Tuesday, August 23, 2016

"Chess" by Second Fiddle Productions at Camp Bar

If you're a fan of musical theater, you need to be aware of Second Fiddle Productions. Now in their third season, Second Fiddle does one-night-only staged readings of rarely produced musicals. Musicals that may be difficult to produce for whatever reason, or maybe the book is problematic. Musicals that musical theater nerds love, with beautiful scores that often aren't heard live, but should be.

Sunday, August 21, 2016

"DAI (enough)" by Minnesota Jewish Theatre Company at Highland Park Center Theater

When I returned from this afternoon's performance of Minnesota Jewish Theatre Company's DAI (enough), I sat down at my computer, opened up the internet, and saw the headline "Palestinian rocket strikes Israel, drawing Israeli reprisal." When will this decades-long conflict be over? When is enough enough? I'm not going to pretend to know enough about this issue to speak intelligently about it, but this new production by MJTC certainly does. Or rather, it tells the very specific stories of ten people gathered in a cafe in Tel Aviv in 2006, as portrayed by one actor. It's a devastating look at the impact of the never-ending violence on human lives, in addition to being a completely engaging and entertaining play.

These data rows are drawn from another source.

(** [im.paste(region, (x, y))]: [region] overwrites the pixels of [im]
    from [(x, y)] on, clipped to [im]; sizes and the rest are kept. The
    method mutates [im]; the model returns the image after the call. *)
Definition paste (im region : Image) (at_ : Z * Z) : Image :=
  let '(x0, y0) := at_ in
  mkImage (mode im) (size im) (orientation im)
    (raster (width im) (height im) (fun x y =>
       if (x0 <=? x) && (x <? x0 + width region) &&
          (y0 <=? y) && (y <? y0 + height region)
       then pixel_at region (x - x0) (y - y0)
       else pixel_at im x y)).

(** [im.convert('RGB')]. *)
Definition convert (im : Image) (mode' : string) : Image :=
  mkImage mode' (size im) (orientation im) (rows im).

(** [Image.Transpose]. *)
Inductive Transpose : Type :=
  | FLIP_LEFT_RIGHT | FLIP_TOP_BOTTOM
  | ROTATE_90 | ROTATE_180 | ROTATE_270
  | TRANSPOSE | TRANSVERSE.

(** [im.transpose(method)]. *)
Definition transpose (im : Image) (method : Transpose) : Image :=
  let w := width im in
  let h := height im in
  let '(size', f) :=
    match method with
    | FLIP_LEFT_RIGHT => ((w, h), fun x y => pixel_at im (w - 1 - x) y)
    | FLIP_TOP_BOTTOM => ((w, h), fun x y => pixel_at im x (h - 1 - y))
    | ROTATE_180 => ((w, h), fun x y => pixel_at im (w - 1 - x) (h - 1 - y))
    | ROTATE_90 => ((h, w), fun x y => pixel_at im (w - 1 - y) x)
    | ROTATE_270 => ((h, w), fun x y => pixel_at im y (h - 1 - x))
    | TRANSPOSE => ((h, w), fun x y => pixel_at im y x)
    | TRANSVERSE => ((h, w), fun x y => pixel_at im (w - 1 - y) (h - 1 - x))
    end in
  mkImage (mode im) size' (orientation im) (raster (fst size') (snd size') f).

(** [ImageOps.exif_transpose(im)]: the image turned as its EXIF
    orientation asks, with the tag removed; a copy when there is nothing
    to do. *)
Definition exif_transpose (im : Image) : Image :=
  let method :=
    match orientation im with
    | Some 2 => Some FLIP_LEFT_RIGHT
    | Some 3 => Some ROTATE_180
    | Some 4 => Some FLIP_TOP_BOTTOM
    | Some 5 => Some TRANSPOSE
    | Some 6 => Some ROTATE_270
    | Some 7 => Some TRANSVERSE
    | Some 8 => Some ROTATE_90
    | _ => None
    end in
  match method with
  | Some m =>
      let t := transpose im m in
      mkImage (mode t) (size t) None (rows t)
  | None => im
  end.

End PIL.
Export PIL.

(** ** The process and its surroundings *)

Module Sys.

(** The lines the scripts print, one constructor per [print] call:
      - [f"Error parsing permutation: {e}"],
      - [f"Error creating GIF: {e}"],
      - [f"Error: Image file '{args.image}' not found"],
      - [f"GIF created successfully: {output_path}"]. *)
Inductive line : Type :=
  | ErrorParsingPermutation (e : exn)
  | ErrorCreatingGIF (e : exn)
  | ImageNotFound (path : string)
  | CreatedSuccessfully (path : string).

(** What a path of the file system holds: a decodable image; the
    animation that the encoder wrote, recorded by what the encoder was
    handed (the frames, the per-frame duration in milliseconds, the loop
    count when one was given) - how the encoder stores it is its own
    affair: Pillow merges consecutive frames that do not differ into
    one frame of longer duration; the remains of a write that broke
    off; or anything else. *)
Inductive file : Type :=
  | ImageFile (im : Image)
  | AnimationFile (frames : list Image) (duration : Z) (loop : option Z)
  | PartialFile
  | OtherFile.

(** The calls into the decoder and the encoder, in the order made, the
    encoder's with what it is handed: the path, the frames, the
    per-frame duration and the loop count when one is given. *)
Inductive call : Type :=
  | OpenCall (path : string)
  | SaveCall (path : string) (frames : list Image) (duration : Z) (loop : option Z).

Record World : Type := mkWorld {
  files : gmap string file;
  stdout : list line;
  calls : list call
}.

(** What happens when the encoder writes to a path: the file is written;
    the path cannot be opened for writing; or the path is opened, which
    creates or truncates the file, and the write breaks off midway (the
    disk is full, a file-size limit is hit). *)
Inductive fate : Type :=
  | Written
  | Refused (e : exn)
  | Broken (e : exn).

(** The surroundings the scripts do not control: [pathlib]'s
    [Path(p).with_suffix('.gif')] rendered as a string (it raises
    [ValueError] on a path without a name), and the fate of a write. *)
Record Platform : Type := mkPlatform {
  with_suffix_gif : string -> exc string;
  write_fate : string -> fate
}.

(** How a statement ends: normally, by [sys.exit], or by an exception
    still travelling. *)
Inductive outcome (A : Type) : Type :=
  | Done (a : A)
  | Exit (status : Z)
  | Crash (e : exn).
Arguments Done {A} a.
Arguments Exit {A} status.
Arguments Crash {A} e.

Definition io (A : Type) : Type := World -> outcome A * World.

#[global] Instance io_ret : MRet io := fun _ a w => (Done a, w).
#[global] Instance io_bind : MBind io := fun _ _ f m w =>
  match m w with
  | (Done a, w') => f a w'
  | (Exit n, w') => (Exit n, w')
  | (Crash e, w') => (Crash e, w')
  end.

Definition print (l : line) : io unit := fun w =>
  (Done tt, mkWorld (files w) (stdout w ++ [l]) (calls w)).

Definition exit {A} (status : Z) : io A := fun w => (Exit status, w).

(** A pure computation run as a statement: its exception travels on. *)
Definition lift {A} (m : exc A) : io A := fun w =>
  match m with
  | Val a => (Done a, w)
  | Raised e => (Crash e, w)
  end.

(** [try: body except <handles> as e: handler(e)]. [sys.exit] inside
    [body] is not an [Exception] and passes through. *)
Definition try_except {A} (body : io A) (handles : exn -> bool)
    (handler : exn -> io A) : io A := fun w =>
  match body w with
  | (Crash e, w') => if handles e then handler e w' else (Crash e, w')
  | r => r
  end.

Definition is_ValueError (e : exn) : bool :=
  match e with ValueError _ => true | _ => false end.

(** Every exception of the model derives from [Exception]. *)
Definition is_Exception (e : exn) : bool := true.

Definition log (c : call) (w : World) : World :=
  mkWorld (files w) (stdout w) (calls w ++ [c]).

(** [Path(p).exists()]. *)
Definition path_exists (p : string) : io bool := fun w =>
  (Done (bool_decide (is_Some (files w !! p))), w).

(** [Image.open(p)]. *)
Definition Image_open (p : string) : io Image := fun w =>
  let w' := log (OpenCall p) w in
  match files w !! p with
  | Some (ImageFile im) => (Done im, w')
  | Some _ => (Crash (OSError "cannot identify image file"), w')
  | None => (Crash (OSError "No such file or directory"), w')
  end.

(** [first.save(path, save_all=True, append_images=..., duration=...,
    loop=...)]. Pillow opens [path] for writing, which creates or
    truncates it, and runs the encoder. When the write breaks off, what
    was written so far stays at [path], whether or not the path held a
    file before: a partial file. *)
Definition Image_save (pf : Platform) (first : Image) (path : string)
    (append_images : list Image) (duration : Z) (loop : option Z) : io unit := fun w =>
  let w' := log (SaveCall path (first :: append_images) duration loop) w in
  match write_fate pf path with
  | Written =>
      (Done tt, mkWorld (<[path := AnimationFile (first :: append_images) duration loop]> (files w'))
                  (stdout w') (calls w'))
  | Refused e => (Crash e, w')
  | Broken e =>
      (Crash e, mkWorld (<[path := PartialFile]> (files w')) (stdout w') (calls w'))
  end.

(** The exit status of the process: 0 when [main] returns, the argument
    of [sys.exit], and 1 when an exception reaches the top level. *)
Definition status {A} (o : outcome A) : Z :=
  match o with
  | Done _ => 0
  | Exit n => n
  | Crash _ => 1
  end.

End Sys.
Export Sys.

(** ** [src/gif_unveil.py] *)

Module Root.

(** The parsed permutation, lines 20-24: the separated form when the
    string holds a comma or a blank, the digit string otherwise. *)
Definition parse_permutation (perm_str : string) : exc (list Z) :=
  if contains "," perm_str || contains " " perm_str then
    comprehension int
      (List.filter (fun x => negb (is_empty (strip x)))
         (split (replace "," " " perm_str)))
  else
    comprehension int (chars perm_str).

(** The [try] block of [validate_permutation], lines 19-30. *)
Definition checked_permutation (perm_str : string) : exc (list Z) :=
  perm ← parse_permutation perm_str;
  if negb (Z.of_nat (length perm) =? 9) then
    Raised (ValueError "Permutation must contain exactly 9 numbers")
  else if negb (bool_decide (set perm = set (range 1 10))) then
    Raised (ValueError "Permutation must contain numbers 1-9 exactly once each")
  else Val perm.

Wednesday, August 17, 2016

"Paint Your Wagon" at the Ordway Center

I had never even heard of the 1951 Lerner and Loewe musical Paint Your Wagon when the Ordway announced it as part of their season. I guess that's not too surprising; it ran for less than a year on Broadway and has never been revived. The story was significantly rewritten for the 1969 movie adaptation starring Clint Eastwood, which also included a few new songs. Seattle's 5th Avenue Theatre (director David Armstrong and book writer Jon Marans) scrapped both the original and revised book (they're a little bit racist, and sexist) to write a new story set in the Gold Rush era of California, making it more reflective of the many diverse cultures that came together to build the great American West. This production has moved to the Ordway for two weeks, with a few local additions to the cast. This thrilling story of the beginnings of the American West (think Deadwood the musical, only with significantly less cursing) with a beautifully diverse cast has rescued this gorgeous Western and Mexican influenced score from the place where problematic old musicals go to die.

Monday, August 15, 2016

Fringe Festival 2016: "Twice"

Day: 11

Show: 54 (encore)

Title: Twice

Category: Drama

By: Its Time Productions

Written by: Chris Andersen and Lee Lawing

Location: The Playwrights' Center

Summary: Three pairs of plays by two playwrights explore the same situations and themes in different but complementary ways.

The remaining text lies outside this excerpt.